* _Brief_:
What the task needs is every record repeated exactly, nothing more.

* _Dataset entries_:
***

(** Pruning takes a key away exactly when its item has expired. *)
Lemma find_item_prune now k items :
  NoDup (i_key <$> items) →
  find_item k (lru_prune now items) =
    match find_item k items with Some i => if item_expired now i then None else Some i | None => None end.
Proof.
  intros Hnd. unfold lru_prune.
  rewrite (list_filter_iff _ (λ i, negb (item_expired now i)) items) by (intros i; by destruct (item_expired now i)).
  rewrite (find_item_filter (λ i, negb (item_expired now i)) k items Hnd).
  destruct (find_item k items) as [i|]; [|done]. by destruct (item_expired now i).
Qed.

Lemma lru_put_length now cap k v items : (length (lru_put now cap k v items) ≤ S (length items))%nat.
Proof.
  unfold lru_put. destruct (find_item _ _); simpl.
  - pose proof (length_filter (λ i, i_key i ≠ k) items). unfold remove_key. lia.
  - case_decide; [|lia]. pose proof (f_equal length (removelast_firstn_len items)) as E.
    rewrite length_take in E. lia.
Qed.

Lemma find_item_put_same now cap k v items :
  find_item k (lru_put now cap k v items) = Some (MkItem k v now).
Proof. unfold find_item, lru_put. rewrite filter_cons. by rewrite decide_True. Qed.

Lemma find_item_remove k k' items : k ≠ k' → find_item k' (remove_key k items) = find_item k' items.
Proof.
  intros Hne. unfold find_item, remove_key. f_equal. rewrite list_filter_filter_l; [done|].
  intros i <-. congruence.
Qed.

Lemma find_item_put_other now cap k k' v items :
  k ≠ k' → (length items < cap)%nat →
  find_item k' (lru_put now cap k v items) = find_item k' items.
Proof.
  intros Hne Hlen. unfold lru_put. unfold find_item at 1. rewrite filter_cons.
  rewrite decide_False by done. destruct (find_item k items).
  - by apply find_item_remove.
  - by rewrite decide_False by lia.
Qed.

Lemma value_expired_iff now created v rs :
  v_rrs v = Some rs → created ≤ now → Forall (λ rr, 0 ≤ rr_ttl rr) rs →
  value_expired now created v = true ↔
    Exists (λ rr, rr_ttl rr ≠ UINT32_MAX ∧ rr_ttl rr * 1000 ≤ now - created) rs.
Proof.
  intros Hv Hnow Hrs. unfold value_expired. rewrite Hv, existsb_exists, Exists_exists.
  rewrite Forall_forall in Hrs. split; intros (rr & Hin & He); exists rr.
  - apply list_elem_of_In in Hin. split; [done|]. unfold rr_expired in He.
    specialize (Hrs _ Hin). destruct (rr_ttl rr =? UINT32_MAX) eqn:E; [done|]. bools.
    split; [done|]. rewrite Z.quot_div_nonneg in He by lia.
    pose proof (Z.mul_div_le (now - created) 1000). lia.
  - specialize (Hrs _ Hin). split; [by apply list_elem_of_In|]. destruct He as [He1 He2].
    unfold rr_expired. rewrite (proj2 (Z.eqb_neq _ _)) by done.
    rewrite Z.geb_leb. apply Z.leb_le. rewrite Z.quot_div_nonneg by lia.
    apply Z.div_le_lower_bound; lia.
Qed.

***

* _Task response_:
(** Pruning takes a key away exactly when its item has expired. *)
Lemma find_item_prune now k items :
  NoDup (i_key <$> items) →
  find_item k (lru_prune now items) =
    match find_item k items with Some i => if item_expired now i then None else Some i | None => None end.
Proof.
  intros Hnd. unfold lru_prune.
  rewrite (list_filter_iff _ (λ i, negb (item_expired now i)) items) by (intros i; by destruct (item_expired now i)).
  rewrite (find_item_filter (λ i, negb (item_expired now i)) k items Hnd).
  destruct (find_item k items) as [i|]; [|done]. by destruct (item_expired now i).
Qed.

Lemma lru_put_length now cap k v items : (length (lru_put now cap k v items) ≤ S (length items))%nat.
Proof.
  unfold lru_put. destruct (find_item _ _); simpl.
  - pose proof (length_filter (λ i, i_key i ≠ k) items). unfold remove_key. lia.
  - case_decide; [|lia]. pose proof (f_equal length (removelast_firstn_len items)) as E.
    rewrite length_take in E. lia.
Qed.

Lemma find_item_put_same now cap k v items :
  find_item k (lru_put now cap k v items) = Some (MkItem k v now).
Proof. unfold find_item, lru_put. rewrite filter_cons. by rewrite decide_True. Qed.

Lemma find_item_remove k k' items : k ≠ k' → find_item k' (remove_key k items) = find_item k' items.
Proof.
  intros Hne. unfold find_item, remove_key. f_equal. rewrite list_filter_filter_l; [done|].
  intros i <-. congruence.
Qed.

Lemma find_item_put_other now cap k k' v items :
  k ≠ k' → (length items < cap)%nat →
  find_item k' (lru_put now cap k v items) = find_item k' items.
Proof.
  intros Hne Hlen. unfold lru_put. unfold find_item at 1. rewrite filter_cons.
  rewrite decide_False by done. destruct (find_item k items).
  - by apply find_item_remove.
  - by rewrite decide_False by lia.
Qed.

Lemma value_expired_iff now created v rs :
  v_rrs v = Some rs → created ≤ now → Forall (λ rr, 0 ≤ rr_ttl rr) rs →
  value_expired now created v = true ↔
    Exists (λ rr, rr_ttl rr ≠ UINT32_MAX ∧ rr_ttl rr * 1000 ≤ now - created) rs.
Proof.
  intros Hv Hnow Hrs. unfold value_expired. rewrite Hv, existsb_exists, Exists_exists.
  rewrite Forall_forall in Hrs. split; intros (rr & Hin & He); exists rr.
  - apply list_elem_of_In in Hin. split; [done|]. unfold rr_expired in He.
    specialize (Hrs _ Hin). destruct (rr_ttl rr =? UINT32_MAX) eqn:E; [done|]. bools.
    split; [done|]. rewrite Z.quot_div_nonneg in He by lia.
    pose proof (Z.mul_div_le (now - created) 1000). lia.
  - specialize (Hrs _ Hin). split; [by apply list_elem_of_In|]. destruct He as [He1 He2].
    unfold rr_expired. rewrite (proj2 (Z.eqb_neq _ _)) by done.
    rewrite Z.geb_leb. apply Z.leb_le. rewrite Z.quot_div_nonneg by lia.
    apply Z.div_le_lower_bound; lia.
Qed.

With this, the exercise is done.